Across American culture and dinner table discussions, a paradox: While economists and politicians say the economy is strong, unemployment is low, and hundreds of thousands of jobs are being added.
Meanwhile, millions struggle to find gainful, secure employments and make ends meet. Americans cite the economy as their top election issue, and a recent Gallup survey benchmarked the Economic Confidence Index at -26.
On top of that, a record 52% of Americans say they are worse off now than they were a year ago — the highest level ever recorded since the question started being asked 40 years ago.
Where is the disconnect? Are politicians and officials gaslighting the public?
While politicians and the mainstream media celebrate low unemployment, they miss important statistics that paint a more accurate picture of the state of the American economy.
Mass Layoffs
This year saw mass layoffs across the economy, particularly in high-paying, benefit-stacked professions such as tech and finance.
Since January 2023, more than 400,000 layoffs have been logged by data aggregator layoffs.fyi in some of the biggest names of the corporate world. Among them: Google, Facebook, Goldman Sachs, Intel, Cisco, and Salesforce. Those figures only reflect the formal, official layoffs — but not quiet layoffs.
The Bureau of Labor Statistics logs the current labor participation rate at a 62.7% — almost a full 2% less than the lowest level in the immediate wake of the Great Recession of 2008.
In fact, the labor participation rate has been on a fairly steady decline ever since.
While the employment market has partially recovered from the drastic drop of 2020, it remains almost a full percentage point lower than pre-2020 levels.
But zooming out, pre-2020 levels were already low and part of an ongoing 15-year downward trend.
High Unemployment Rates
Even these numbers don’t paint the full picture.

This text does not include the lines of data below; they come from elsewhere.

(** * Smart chatbot with LLM, RAG and web search: the query router and the
      answer pipelines

    A shallow embedding of [chatbot_app.py] (classes [IntelligentRouter],
    [ChatbotManager]) and [chatbot_app_enhanced.py] (classes
    [EnhancedRouter], [EnhancedChatbotManager]), and of the handlers of
    their [main] on the Streamlit session state.

    Text is modelled by [string]: the sequence of the characters of a
    Python [str], each an 8-bit [ascii] (for text outside ASCII, the bytes
    of its UTF-8 encoding; substring and prefix tests on UTF-8 text agree
    with the tests on code points).  [lower] and [isdigit] are Python's
    [str.lower] and [str.isdigit] on ASCII text; they leave every other
    character alone, where Python lowers capitals outside ASCII (the
    Kelvin sign U+212A to k) and takes digits outside ASCII for digits.
    A statement whose truth for the code depends on them beyond ASCII
    carries the hypothesis [isascii]. *)

From Stdlib Require Import String Ascii List Bool Arith QArith Lia DecimalString.
Import ListNotations.
Open Scope string_scope.
Open Scope bool_scope.

(** ** Python's string operations *)

Module Py.

Definition lower_char (c : ascii) : ascii :=
  if ("A" <=? c)%char && (c <=? "Z")%char
  then ascii_of_nat (nat_of_ascii c + 32)
  else c.

(** [s.lower()], for ASCII text *)
Fixpoint lower (s : string) : string :=
  match s with
  | EmptyString => EmptyString
  | String c t => String (lower_char c) (lower t)
  end.

(** [c.isdigit()], for an ASCII character *)
Definition isdigit (c : ascii) : bool :=
  ("0" <=? c)%char && (c <=? "9")%char.

(** [s.startswith(p)] *)
Fixpoint startswith (s p : string) {struct p} : bool :=
  match p, s with
  | EmptyString, _ => true
  | String _ _, EmptyString => false
  | String a p', String b s' => Ascii.eqb a b && startswith s' p'
  end.

(** [s.endswith(p)] *)
Fixpoint endswith (s p : string) : bool :=
  String.eqb s p ||
  match s with
  | EmptyString => false
  | String _ t => endswith t p
  end.

(** [needle in hay] for two strings: [needle] occurs in [hay] as a
    contiguous substring. *)
Fixpoint str_in (needle hay : string) : bool :=
  startswith hay needle ||
  match hay with
  | EmptyString => false
  | String _ t => str_in needle t
  end.

(** [any(p(c) for c in s)] over the characters of a string. *)
Fixpoint any_char (p : ascii -> bool) (s : string) : bool :=
  match s with
  | EmptyString => false
  | String c t => p c || any_char p t
  end.

(** [any(k in s for k in keywords)] *)
Definition any_in (keywords : list string) (s : string) : bool :=
  existsb (fun k => str_in k s) keywords.

(** [any(s.startswith(p) for p in phrases)] *)
Definition any_startswith (phrases : list string) (s : string) : bool :=
  existsb (fun p => startswith s p) phrases.

(** [s.isascii()]: every character is below 128. *)
Definition isascii (s : string) : bool :=
  negb (any_char (fun c => 128 <=? nat_of_ascii c)%nat s).

End Py.

(** ** The routes *)

(** The strings ["llm"], ["rag"] and ["web"] the routers return. *)
Inductive RouteKind : Type := llm | rag | web.

(** The messages of [ChatMessageHistory]: [HumanMessage] and [AIMessage]
    with their [content]. *)
Inductive message : Type :=
| HumanMessage (content : string)
| AIMessage (content : string).

(** ** The keyword tests shared by both routers

    [_has_conversation_context], [_is_mathematical], [_needs_realtime_data]
    and [_references_documents] have the same body in [IntelligentRouter]
    (chatbot_app.py, lines 100-193) and in [EnhancedRouter]
    (chatbot_app_enhanced.py, lines 146-219). *)

Module Router.
Import Py.

Definition context_indicators : list string :=
  [ " it "; " its "; " that "; " this "; " these "; " those ";
    " them "; " they "; " their ";
    "the result"; "the answer"; "your response"; "you said";
    "above"; "previous"; "earlier"; "before";
    "also"; "and"; "then"; "next"; "now"; "after that";
    "add to"; "subtract from"; "multiply by"; "divide by";
    "plus"; "minus"; "times" ].

Definition _has_conversation_context (query : string)
    (chat_history : list message) : bool :=
  if Nat.eqb (List.length chat_history) 0 then false
  else
    let query_lower := lower query in
    any_in context_indicators query_lower.

Definition operators : list string := [ "+"; "-"; "*"; "/"; "="; "^" ].

Definition math_keywords : list string :=
  [ "calculate"; "compute"; "solve"; "evaluate";
    "add"; "sum"; "plus"; "addition";
    "subtract"; "minus"; "difference";
    "multiply"; "times"; "product";
    "divide"; "quotient";
    "equals"; "equal to";
    "square"; "power"; "root";
    "percentage"; "percent" ].

Definition _is_mathematical (query : string) : bool :=
  let query_lower := lower query in
  let has_operators := any_in operators query in
  let has_math_keywords := any_in math_keywords query_lower in
  let has_numbers := any_char isdigit query in
  has_operators || (has_math_keywords && has_numbers).

Definition temporal_words : list string :=
  [ "current"; "latest"; "today"; "now"; "recent";
    "this week"; "this month"; "right now"; "live" ].

Definition realtime_data_types : list string :=
  [ "price"; "rate"; "stock"; "market"; "exchange"; "crypto"; "bitcoin";
    "trading"; "value"; "worth";
    "news"; "breaking"; "update"; "happening"; "event";
    "weather"; "temperature"; "forecast"; "climate";
    "score"; "game"; "match"; "tournament";
    "traffic"; "status"; "available"; "open"; "closed" ].

Definition _needs_realtime_data (query : string) : bool :=
  let query_lower := lower query in
  let has_temporal := any_in temporal_words query_lower in
  let has_realtime_type := any_in realtime_data_types query_lower in
  has_temporal && has_realtime_type.

Definition doc_keywords : list string :=
  [ "document"; "file"; "pdf"; "text"; "paper"; "article";
    "uploaded"; "attachment";
    "in the"; "from the"; "according to";
    "what does"; "summarize"; "extract";
    "content"; "written"; "mentioned" ].

Definition _references_documents (query : string) (has_documents : bool)
    : bool :=
  if negb has_documents then false
  else
    let query_lower := lower query in
    any_in doc_keywords query_lower.

End Router.

(** ** [IntelligentRouter.route_query] (chatbot_app.py, lines 195-245) *)

Module IntelligentRouter.
Import Py Router.

Definition simple_phrases : list string :=
  [ "hello"; "hi "; "hey "; "good morning"; "good afternoon";
    "good evening"; "thanks"; "thank you"; "bye"; "goodbye";
    "how are you"; "what's up"; "sup"; "yo " ].

Definition llm_indicators : list string :=
  [ "explain"; "how does"; "why"; "what is"; "who is";
    "describe"; "tell me about"; "can you";
    "help me"; "i need"; "i want";
    "write"; "create"; "generate"; "make";
    "compare"; "difference between" ].

Definition route_query (query : string) (has_documents : bool)
    (chat_history : list message) : RouteKind :=
  let query_lower := lower query in
  (* STAGE 1 *)
  if any_startswith simple_phrases query_lower then llm
  (* STAGE 2 *)
  else if _has_conversation_context query chat_history then llm
  (* STAGE 3 *)
  else if _is_mathematical query then llm
  (* STAGE 4 *)
  else if _references_documents query has_documents then rag
  (* STAGE 5 *)
  else if _needs_realtime_data query then web
  (* STAGE 6 *)
  else if any_in llm_indicators query_lower then llm
  (* STAGE 7 *)
  else llm.

End IntelligentRouter.

(** ** [EnhancedRouter.route_query] (chatbot_app_enhanced.py, lines 221-270) *)

(** The dictionary [{"route": ..., "confidence": ..., "reason": ...}]; the
    confidence is the decimal literal of the source. *)
Record RouteDecision : Type := mkDecision {
  route : RouteKind;
  confidence : Q;
  reason : string
}.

Every month, Wall Street applauds the robust economy and low unemployment rate. Despite a September jobs report — described as a “blowout” — the figures reported are hardly representative of the real state of the American job market or the direction it’s trending in.
The 4.1% unemployment figure, for one example, is one-dimensional in scope. It leaves out several other categories of unemployed persons, including those those who haven’t reported looking for work (which often ceases once unemployment benefits run out), and those working reduced hours due to business conditions.
The Bureau of Labor Statistics also reports on these categories its monthly jobs report as well in a group called “U-6.“
In September, U-6 was reported as 7.7%.
Moreover, long-term unemployment rates are up by more than 23% over last year’s figures.
The Shift to Contract Work
Meanwhile, a 2022 report published by McKinsey Research found that of those in the labor force, only 64% were full-time, W-2 employees.
Generally, W-2 employees are more financially, socially stable, and legally protected. W-2 employees are entitled to benefits, such as medical insurance and retirement planning through their employer.
The McKinsey report also captures that between 2017 and 2022, the percent 1099 employees of the total workforce skyrocketed from 27% to 36%.
A full 9% of the American workforce transitioned from benefited, legally protected W-2 positions to 1099 employment over a 5-year period. The McKinsey report figures are consistent data reported by Bureau of Labor and Statistics.
In 2018, the National Employment Law Project estimated that employers save approximately 30% in payroll expenses by classifying employees as 1099 rather than W-2.
Companies have been proactively to shift their workforce to 1099 employees in lieu of W-2 employees. The benefit to employers in that it shifts tax burdens onto the employee — cutting into their wages. Classifying employees as 1099 strips them of legal protections and benefits, like medical, unemployment, and disability insurance. It also means that employment can be dialed up and down or even terminated without any notice, reason, or insurance.
Many 1099 workers are gainfully self-employed. Typically, those operating small businesses are classified as “incorporated,” whereas those operating independently, selling services as freelancers and contractors do, are “unincorporated.”
The BLS reports that in Q4 of 2023, over 9 million workers were unincorporated 1099 employees, representing 5.7% of employed Americans.
In other words, much of the recovery from the pandemic has taken the form of less secure positions with no benefits or protections.
Combating Employee Misclassification
Earlier this year, the Biden Administration implemented a new regulatory rule to combat employers misclassifying workers as 1099 employees when the should be W-2s and entitled to all the benefits that come with it. Companies like Uber and Lyft have spent millions in legal battles and legislation trying to fight contractor versus employee classification legislation and regulation.
All together, between the shift from W-2 to unincorporated 1099, and those who fall in the Bureau of Labor Statistic’s “U-6” jobs report category, a sobering 13.4% of American workers are either fully unemployed or unprotected, underemployed 1099 employees.
That’s a far cry from the 4.1% megaphoned across headlines as reason to celebration, and hardly a robust indictor of a healthy economy.